Dei suoi 56 anni di vita, Ugo Beltram ne ha passati 22 alla casa di degenza Sant’Anna. È stata la sclerosi multipla a segnare la sua sorte. Ma nella casa di cura è pressoché l’unico ospite lucido, perfettamente in grado di intendere e di volere. I suoi compagni hanno generalmente superato le ottanta primavere: un traguardo ancora lontano per il 56enne, che trascorre le giornate con la consapevolezza che alle 16.30, quando fuori il cielo è ancora azzurro, qualcuno lo metterà a letto. Perché da due settimane sono iniziati i turni di ferie del personale della struttura. E il ridotto numero degli operatori impedisce che ciascun ospite sia seguito per un tempo più lungo. Così, se prima la “notte” cominciava alle 17.30, ora Ugo Beltram deve coricarsi un’ora prima.

La vita “dentro”.

A raccontare la situazione di Beltram è un suo amico, Stefano Balbo. «Gli altri ospiti soffrono di patologie neurodegenerative in stato avanzato», spiega. Si parla del morbo di Parkinson e di malattie simili, di quelle che ostacolano i rapporti umani tra ospiti. «Ugo vive in una stanza di dimensioni esigue ed è impossibile che ci entrino più di due persone alla volta. Anch’io sono invalido. E vedere coi miei occhi che cosa potrebbe succedere un giorno, immaginare come mi sentirei, apre un varco allo sconforto». C’è una speranza, nel racconto di Balbo. Ogni giorno, una giovane ospite riesce a passare del tempo all’aria aperta, grazie a un amico che la riporta alla Sant’Anna verso le 20. Di qui l’appello di Balbo: «Servirebbe qualcuno che desse una mano al mio amico. Non lo si può portare fuori sotto il sole cocente delle 14. E poi con le iniziative meranesi, per esempio i martedì lunghi, sarebbe un peccato condannarlo a privarsi di un’occasione di svago.

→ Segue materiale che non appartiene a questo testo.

(** The settings and the error of the context that the negotiation uses. *)
Record rdpContext : Type := mkContext {
  cx_LastError : Z;
  cx_RequestedProtocols : Z;
  cx_SelectedProtocol : Z;
  cx_NegotiationFlags : Z;
  cx_UseRdpSecurityLayer : bool;
  cx_EncryptionMethods : Z;
  cx_EncryptionLevel : Z;
  cx_TlsSecurity : bool;
  cx_NlaSecurity : bool;
  cx_RdstlsSecurity : bool;
  cx_RdpSecurity : bool;
  cx_LocalConnection : bool;
  cx_RdpServerRsaKey : bool;
  cx_SupportGraphicsPipeline : bool;
}.

Section setters.
Implicit Type nego : rdpNego.
Definition set_flags (v : Z) nego : rdpNego :=
  mkNego (ng_config nego) v (ng_cookie nego) (ng_RoutingToken nego) (ng_state nego) (ng_TcpConnected nego)
    (ng_SecurityConnected nego) (ng_sendNegoData nego) (ng_SelectedProtocol nego) (ng_RequestedProtocols nego)
    (ng_failureCode nego) (ng_EnabledProtocols nego) (ng_RemoteCredsGuardActive nego).
Definition set_cookie (v : option (list Z)) nego : rdpNego :=
  mkNego (ng_config nego) (ng_flags nego) v (ng_RoutingToken nego) (ng_state nego) (ng_TcpConnected nego)
    (ng_SecurityConnected nego) (ng_sendNegoData nego) (ng_SelectedProtocol nego) (ng_RequestedProtocols nego)
    (ng_failureCode nego) (ng_EnabledProtocols nego) (ng_RemoteCredsGuardActive nego).
Definition set_token (v : option (list Z)) nego : rdpNego :=
  mkNego (ng_config nego) (ng_flags nego) (ng_cookie nego) v (ng_state nego) (ng_TcpConnected nego)
    (ng_SecurityConnected nego) (ng_sendNegoData nego) (ng_SelectedProtocol nego) (ng_RequestedProtocols nego)
    (ng_failureCode nego) (ng_EnabledProtocols nego) (ng_RemoteCredsGuardActive nego).
Definition set_connected (tcp security : bool) nego : rdpNego :=
  mkNego (ng_config nego) (ng_flags nego) (ng_cookie nego) (ng_RoutingToken nego) (ng_state nego) tcp
    security (ng_sendNegoData nego) (ng_SelectedProtocol nego) (ng_RequestedProtocols nego)
    (ng_failureCode nego) (ng_EnabledProtocols nego) (ng_RemoteCredsGuardActive nego).
Definition set_sendNegoData (v : bool) nego : rdpNego :=
  mkNego (ng_config nego) (ng_flags nego) (ng_cookie nego) (ng_RoutingToken nego) (ng_state nego)
    (ng_TcpConnected nego) (ng_SecurityConnected nego) v (ng_SelectedProtocol nego) (ng_RequestedProtocols nego)
    (ng_failureCode nego) (ng_EnabledProtocols nego) (ng_RemoteCredsGuardActive nego).
Definition set_failureCode (v : Z) nego : rdpNego :=
  mkNego (ng_config nego) (ng_flags nego) (ng_cookie nego) (ng_RoutingToken nego) (ng_state nego)
    (ng_TcpConnected nego) (ng_SecurityConnected nego) (ng_sendNegoData nego) (ng_SelectedProtocol nego)
    (ng_RequestedProtocols nego) v (ng_EnabledProtocols nego) (ng_RemoteCredsGuardActive nego).
Definition set_enabled (v : Z → bool) nego : rdpNego :=
  mkNego (ng_config nego) (ng_flags nego) (ng_cookie nego) (ng_RoutingToken nego) (ng_state nego)
    (ng_TcpConnected nego) (ng_SecurityConnected nego) (ng_sendNegoData nego) (ng_SelectedProtocol nego)
    (ng_RequestedProtocols nego) (ng_failureCode nego) v (ng_RemoteCredsGuardActive nego).
Definition set_rcg_active (v : bool) nego : rdpNego :=
  mkNego (ng_config nego) (ng_flags nego) (ng_cookie nego) (ng_RoutingToken nego) (ng_state nego)
    (ng_TcpConnected nego) (ng_SecurityConnected nego) (ng_sendNegoData nego) (ng_SelectedProtocol nego)
    (ng_RequestedProtocols nego) (ng_failureCode nego) (ng_EnabledProtocols nego) v.
Definition nego_set_state (v : NEGO_STATE) nego : rdpNego :=
  mkNego (ng_config nego) (ng_flags nego) (ng_cookie nego) (ng_RoutingToken nego) v
    (ng_TcpConnected nego) (ng_SecurityConnected nego) (ng_sendNegoData nego) (ng_SelectedProtocol nego)
    (ng_RequestedProtocols nego) (ng_failureCode nego) (ng_EnabledProtocols nego) (ng_RemoteCredsGuardActive nego).
Definition nego_set_selected_protocol (v : Z) nego : rdpNego :=
  mkNego (ng_config nego) (ng_flags nego) (ng_cookie nego) (ng_RoutingToken nego) (ng_state nego)
    (ng_TcpConnected nego) (ng_SecurityConnected nego) (ng_sendNegoData nego) v
    (ng_RequestedProtocols nego) (ng_failureCode nego) (ng_EnabledProtocols nego) (ng_RemoteCredsGuardActive nego).
Definition nego_set_requested_protocols (v : Z) nego : rdpNego :=
  mkNego (ng_config nego) (ng_flags nego) (ng_cookie nego) (ng_RoutingToken nego) (ng_state nego)
    (ng_TcpConnected nego) (ng_SecurityConnected nego) (ng_sendNegoData nego) (ng_SelectedProtocol nego)
    v (ng_failureCode nego) (ng_EnabledProtocols nego) (ng_RemoteCredsGuardActive nego).
End setters.

Section malloc.
Context {HM : Malloc}.

(** The string with its terminating zero is copied. *)
Definition nego_set_cookie (cookie : option (list Z)) (nego : rdpNego) : bool * rdpNego :=
  match cookie with
  | None => (true, set_cookie None nego)
  | Some c => if malloc_ok (zlen c + 1) then (true, set_cookie (Some c) nego) else (false, set_cookie None nego)
  end.
Definition nego_set_routing_token (token : list Z) (nego : rdpNego) : bool * rdpNego :=
  if zlen token =? 0 then (false, nego)
  else if malloc_ok (zlen token) then (true, set_token (Some token) nego)
  else (false, set_token None nego).

Definition with_CookieMaxLength (v : Z) (cf : nego_config) : nego_config :=
  mkConfig v (cf_SendPreconnectionPdu cf) (cf_PreconnectionId cf) (cf_PreconnectionBlob cf)
    (cf_NegotiateSecurityLayer cf) (cf_RestrictedAdminModeRequired cf) (cf_RestrictedAdminModeSupported cf)
    (cf_RemoteCredsGuardRequired cf) (cf_RemoteCredsGuardSupported cf) (cf_GatewayEnabled cf)
    (cf_GatewayBypassLocal cf) (cf_ConnectChildSession cf).
Definition DEFAULT_COOKIE_MAX_LENGTH : Z := 0xFF.
(** The selected protocol and those enabled are not reset. *)
Definition nego_init (nego : rdpNego) : rdpNego :=
  mkNego (with_CookieMaxLength DEFAULT_COOKIE_MAX_LENGTH (ng_config nego)) 0 (ng_cookie nego) (ng_RoutingToken nego)
    NEGO_STATE_INITIAL (ng_TcpConnected nego) (ng_SecurityConnected nego) false
    (ng_SelectedProtocol nego) PROTOCOL_RDP 0 (ng_EnabledProtocols nego) (ng_RemoteCredsGuardActive nego).
Definition nego_new : option rdpNego :=
  if malloc_ok 272 then
    Some (nego_init (mkNego (mkConfig 0 false 0 None false false false false false false false false)
      0 None None NEGO_STATE_INITIAL false false false 0 0 0 (λ _, false) false))
  else None.

(** * The client reads the response *)

Definition nego_process_negotiation_response (nego : rdpNego) : SM (bool * rdpNego) :=
  check ← Stream_CheckAndLogRequiredLength 7;
  match check with
  | None => mret (false, nego_set_state NEGO_STATE_FAIL nego)
  | Some _ =>
      flags ← Stream_Read_UINT8;
      let nego := set_flags flags nego in
      length ← Stream_Read_UINT16;
      if negb (length =? 8) then mret (false, nego_set_state NEGO_STATE_FAIL nego)
      else
        SelectedProtocol ← Stream_Read_UINT32;
        mret (true, nego_set_state NEGO_STATE_FINAL (nego_set_selected_protocol SelectedProtocol nego))
  end.

Definition nego_disable_all_except (what : Z) (nego : rdpNego) : rdpNego :=
  set_enabled (λ x, if x =? what then ng_EnabledProtocols nego x else false) nego.

(** The [switch] over the failure codes. *)
Definition on_failure (failureCode : Z) (nego : rdpNego) : rdpNego :=
  if failureCode =? SSL_REQUIRED_BY_SERVER then nego_disable_all_except PROTOCOL_SSL nego
  else if failureCode =? SSL_NOT_ALLOWED_BY_SERVER then
    set_sendNegoData true (nego_disable_all_except PROTOCOL_RDP nego)
  else if failureCode =? SSL_CERT_NOT_ON_SERVER then set_sendNegoData true nego
  else if failureCode =? INCONSISTENT_FLAGS then nego
  else if failureCode =? HYBRID_REQUIRED_BY_SERVER then nego_disable_all_except PROTOCOL_HYBRID nego
  else nego.

Definition nego_process_negotiation_failure (nego : rdpNego) : SM (bool * rdpNego) :=
  check ← Stream_CheckAndLogRequiredLength 7;
  match check with
  | None => mret (false, nego)
  | Some _ =>
      flags ← Stream_Read_UINT8;
      if negb (flags =? 0) then mret (false, nego)
      else
        length ← Stream_Read_UINT16;
        if negb (length =? 8) then mret (false, nego)
        else
          failureCode ← Stream_Read_UINT32;
          mret (true, nego_set_state NEGO_STATE_FAIL (on_failure failureCode (set_failureCode failureCode nego)))
  end.

(** Whether the client accepts what the server selected. *)
Definition check_selected (nego : rdpNego) : rdpNego :=
  let selected := ng_SelectedProtocol nego in
  if negb (selected =? 0) then
    if (selected =? PROTOCOL_RDSAAD) && negb (ng_EnabledProtocols nego PROTOCOL_RDSAAD)
       || (selected =? PROTOCOL_HYBRID) && negb (ng_EnabledProtocols nego PROTOCOL_HYBRID)
       || (selected =? PROTOCOL_SSL) && negb (ng_EnabledProtocols nego PROTOCOL_SSL)
    then nego_set_state NEGO_STATE_FAIL nego else nego
  else if negb (ng_EnabledProtocols nego PROTOCOL_RDP) then nego_set_state NEGO_STATE_FAIL nego
  else nego.

(** The part behind the length indicator; [false] is a return of -1. *)
Definition recv_neg_data (li : Z) (nego : rdpNego) : SM (bool * rdpNego) :=
  if li >? 6 then
    type ← Stream_Read_UINT8;
    if type =? TYPE_RDP_NEG_RSP then
      '(ok, nego) ← nego_process_negotiation_response nego;
      if negb ok then mret (false, nego) else mret (true, check_selected nego)
    else if type =? TYPE_RDP_NEG_FAILURE then nego_process_negotiation_failure nego
    else mret (false, nego)
  else if li =? 6 then
    if negb (ng_EnabledProtocols nego PROTOCOL_RDP)
    then mret (true, nego_set_state NEGO_STATE_FAIL nego)
    else mret (true, nego_set_state NEGO_STATE_FINAL nego)
  else mret (true, nego_set_state NEGO_STATE_FAIL nego).

(** [true] is a return of 0. *)
Definition nego_recv (nego : rdpNego) : SM (bool * rdpNego) :=
  length ← tpkt_read_header;
  match length with
  | None => mret (false, nego)
  | Some length =>
      li ← tpdu_read_connection_confirm length;
      match li with
      | None => mret (false, nego)
      | Some li =>
          '(ok, nego) ← recv_neg_data li nego;
          if negb ok then mret (false, nego)
          else
            consumed ← tpkt_ensure_stream_consumed length;
            mret (match consumed with Some _ => true | None => false end, nego)
      end
  end.

(** * The server reads the request *)

Definition ascii_of (s : string) : list Z := map (λ a, Z.of_nat (Ascii.nat_of_ascii a)) (String.list_ascii_of_string s).

(** [memcmp(Stream_ConstPointer(s), str, n) == 0] *)
Definition starts_with (str : list Z) : SM bool :=
  b ← Stream_Peek (zlen str);
  mret (bool_decide (b = str)).

(** [while (Stream_GetRemainingLength(s) >= 2)]: the last two bytes read. *)
Fixpoint find_crlf (fuel : nat) (crlf : Z) : SM Z :=
  rem ← Stream_GetRemainingLength;
  if rem >=? 2 then
    match fuel with
    | O => (λ _, Abort) : SM Z
    | S fuel =>
        crlf ← Stream_Read_UINT16;
        if crlf =? 0x0A0D then mret crlf
        else Stream_Rewind 1;; find_crlf fuel crlf
    end
  else mret crlf.

(** Back to [pos] if it was not accepted. *)
Definition token_result (pos : Z) (r : bool * rdpNego) : SM (bool * rdpNego) :=
  let '(result, nego) := r in
  if negb result then Stream_SetPosition pos;; mret (false, nego) else mret (true, nego).

(** From the beginning of the token or cookie at [pos]: the end of the line is
    overwritten, which makes it a string. *)
Definition read_to_crlf (isToken : bool) (pos : Z) (nego : rdpNego) : SM (bool * rdpNego) :=
  remain ← Stream_GetRemainingLength;
  crlf ← find_crlf (S (Z.to_nat remain)) 0;
  if crlf =? 0x0A0D then
    Stream_Rewind 2;;
    position ← Stream_GetPosition;
    let len := position - pos in
    Stream_Write_UINT16 0;;
    str ← ((λ s, Ret (zslice pos len (st_buffer s), s)) : SM (list Z));
    if len >? UINT32_MAX then mret (false, nego)
    else if forallb (λ b, negb (b =? 0)) str then
      token_result pos (if isToken then nego_set_routing_token str nego else nego_set_cookie (Some str) nego)
    else token_result pos (false, nego)
  else token_result pos (false, nego).

Definition nego_read_request_token_or_cookie (nego : rdpNego) : SM (bool * rdpNego) :=
  remain ← Stream_GetRemainingLength;
  pos ← Stream_GetPosition;
  if remain <? 15 then mret (true, nego)
  else
    cookie ← (if remain <? 17 then mret false else starts_with (ascii_of "Cookie: mstshash="));
    if negb cookie then
      msts ← starts_with (ascii_of "Cookie: msts=");
      tsv ← starts_with (ascii_of "tsv:");
      mth ← starts_with (ascii_of "mth://");
      if negb (msts || tsv || mth) then mret (true, nego)
      else read_to_crlf true pos nego
    else if remain <? 19 then mret (true, nego)
    else Stream_Seek 17;; read_to_crlf false pos nego.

Speriamo che qualcuno si faccia avanti». Al telefono, dalla casa di degenza delle suore di carità dell’ordine teutonico fanno sapere che informazioni quali il numero degli ospiti e quello degli operatori possono essere ottenute solo presentandosi di persona.

Uno spirito combattivo.

Ugo Beltram non demorde. «Da anni – spiega – combatto con l’idea diffusa che a parlare possa essere solo chi comanda. Ho studiato per diventare direttore di comunità e vorrei fare qualcosa per le persone che soffrono di una malattia. Perché gli ospiti delle case di cura sono sempre senza voce, sempre vessati da questo silenzio assordante. Con l’esterno parla solo chi comanda, chi ha studiato economia... Che cos’è importante a questo mondo, i soldi? Com’è che le persone non vengono ascoltate e valutate per quello che sono?». Per migliorare le proprie condizioni, ora giunte alla stabilità, Beltram fa uso di cannabis terapeutica. «Mi aiuta. Se vuoi stare bene ma gli altri non sono d’accordo, allora devi stare male. Ma io dico che è meglio vivere che sopravvivere».